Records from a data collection
=== Section Start ===

Definition create_response (route body : bytes) (bridged_headers : HeaderMap) : Service ProxyWsResult :=
  begun ← open_response_create route body bridged_headers;
  let '(affinity, (t, unavailable)) := begun in
  let backend_codex_route := bool_decide (route = kBackendCodexRoute) in
  if (unavailable : bool) then lift (ws_unavailable t)
  else match ws_plan backend_codex_route bridged_headers (request_body t) (turn_token t) (turn_account t) with
       | Throw what =>
           _ ← capture_invalid_payload_snapshot env at_call route (request_body t) bridged_headers what;
           lift (ws_invalid_payload (turn_account t) (sticky_reused t))
       | Ret p =>
           x ← exchange_responses env strtod pow config crypto at_call (ws_plan backend_codex_route bridged_headers)
                 execute_websocket backend_codex_route bridged_headers affinity t p;
           answer_websocket bridged_headers (sticky_reused t) x
       end.

Definition proxy_responses_websocket (route raw_request_body : bytes) (inbound_headers : HeaderMap) (binary_frame : bool) :
    Service ProxyWsResult :=
  if negb (is_supported_responses_route route) then lift ws_not_found
  else match frame_payload raw_request_body binary_frame with
       | Throw what =>
           _ ← capture_invalid_payload_snapshot env at_call route raw_request_body inbound_headers what;
           lift (ws_invalid_payload [] false)
       | Ret prepared =>
           bridged_headers ← reading at_call (fun e => Ret (ensure_turn_state_header (fresh_turn_state e) inbound_headers).2);
           match prepared_mode prepared with
           | Passthrough => pass_through route binary_frame bridged_headers (prepared_body prepared)
           | NormalizeResponseCreate => create_response route (prepared_body prepared) bridged_headers
           end
       end.

End websocket.

(** ** Plans of a frame *)

Definition create_plans {codec : JsonCodec} (at_call : nat -> CallEnv) (route : bytes) (inbound_headers : HeaderMap)
    (build : bytes -> bytes -> bytes -> except Plan) : Prop :=
  exists headers, bridged at_call inbound_headers headers /\ build = ws_plan (bool_decide (route = kBackendCodexRoute)) headers.

Definition passthrough_plans (at_call : nat -> CallEnv) (route : bytes) (binary_frame : bool) (inbound_headers : HeaderMap)
    (build : bytes -> bytes -> bytes -> except Plan) : Prop :=
  exists headers, bridged at_call inbound_headers headers /\
    build = fun body token account =>
      Ret (passthrough_plan (bool_decide (route = kBackendCodexRoute)) binary_frame headers body token account).

Definition websocket_plans {codec : JsonCodec} (at_call : nat -> CallEnv) (route : bytes) (binary_frame : bool) (inbound_headers : HeaderMap)
    (build : bytes -> bytes -> bytes -> except Plan) : Prop :=
  create_plans at_call route inbound_headers build \/ passthrough_plans at_call route binary_frame inbound_headers build.

Section laws.
Context {sodium : Sodium} {codec : JsonCodec}.
Context (env : environment) (strtod : bytes -> double * nat) (pow : double -> double -> double).
Context (config : Config) (crypto : TokenStorageCryptoState) (thread : Z) (at_call : nat -> CallEnv).

Lemma websocket_sends {keep : ServiceWorld -> Prop} {keep_quiet : quiet keep} build sendable :
  sends (keep := keep) build sendable 3 (execute_websocket thread at_call).
Proof.
  apply (scope_sends thread build sendable 3 (fun p => execute_with_budget thread at_call kStreamRetryBudget _ p)). intros p w.
  destruct (execute_returns thread at_call kStreamRetryBudget should_retry_stream_result p w) as (u & w' & k & E & Hk & Ha);
    [done|]. exists u, w', k. split; [exact E|]. split; [|done]. change (S (Z.to_nat kStreamRetryBudget)) with 3%nat in Hk. lia.
Qed.

Lemma does_lift {A} keep ok (m : except A) w :
  does keep ok 0 (lift m) w (fun _ w' => granted w' = granted w) (fun w' => granted w' = granted w).
Proof. unfold does, wp, lift. destruct m; (split; [apply moves_refl|done]). Qed.

Lemma does_later {A} keep ok n (m : Service A) w (Q Q' : A -> ServiceWorld -> Prop) E :
  does keep ok 0 m w Q E -> (forall a w', Q a w' -> Q' a w') -> does keep ok n m w Q' E.
Proof. intros H HQ. eapply does_weaken; [exact H|lia|auto]. Qed.

Lemma answer_websocket_does ok (ok_mono : forall g g' a, ok g a -> ok (g ++ g') a) headers sticky x w :
  does anything ok 0 (answer_websocket at_call headers sticky x) w (fun _ w' => granted w' = granted w) (fun w' => granted w' = granted w).
Proof.
  unfold answer_websocket. destruct (400 <=? _); [apply does_lift|]. cbv zeta. destruct (negb (upstream_accepted _)); [apply does_lift|].
  apply does_skip; [done|]. intros _. apply (does_bind _ ok_mono 0 0 _ _ _ _ (fun _ w' => granted w' = granted w)).
  - apply does_remember.
  - intros _ w1 _ Hg. by apply does_ret.
Qed.

(** Nothing more is asked of the outcome. *)
Lemma does_mono_exit {A} keep ok n (m : Service A) w (Q : A -> ServiceWorld -> Prop) E :
  does keep ok n m w Q E -> does keep ok n m w (fun _ _ => True) (fun _ => True).
Proof. intros H. eapply wp_mono; [exact H| |]; cbn; intros; by destruct_and?. Qed.

Lemma does_headers {keep : ServiceWorld -> Prop} {keep_quiet : quiet keep} ok inbound_headers w E :
  does keep ok 0 (reading at_call (fun e => Ret (ensure_turn_state_header (fresh_turn_state e) inbound_headers).2)) w
    (fun h w' => granted w' = granted w /\ bridged at_call inbound_headers h) E.
Proof.
  eapply does_weaken; [apply (does_reading at_call _ (fun e => (ensure_turn_state_header (fresh_turn_state e) inbound_headers).2))|done|].
  intros h w' _ [Hg ->]. split; [done|by eexists].
Qed.

(** *** A frame that is passed through *)

Definition untouched (route : bytes) (binary_frame : bool) (inbound_headers : HeaderMap) (body : bytes)
    (g : list Credentials) (a : Attempt) : Prop :=
  attempt_account a = [] /\ attempt_grants a = 0%nat /\
  exists headers, bridged at_call inbound_headers headers /\
    attempt_plan a = passthrough_plan (bool_decide (route = kBackendCodexRoute)) binary_frame headers body [] [].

=== Section End ===

Find "[done|]. exists u, w', k." in the entries above and copy that whole line exactly, then each line after it through the line that contains "does keep ok 0 (lift".

    [done|]. exists u, w', k. split; [exact E|]. split; [|done]. change (S (Z.to_nat kStreamRetryBudget)) with 3%nat in Hk. lia.
Qed.

Lemma does_lift {A} keep ok (m : except A) w :
  does keep ok 0 (lift m) w (fun _ w' => granted w' = granted w) (fun w' => granted w' = granted w).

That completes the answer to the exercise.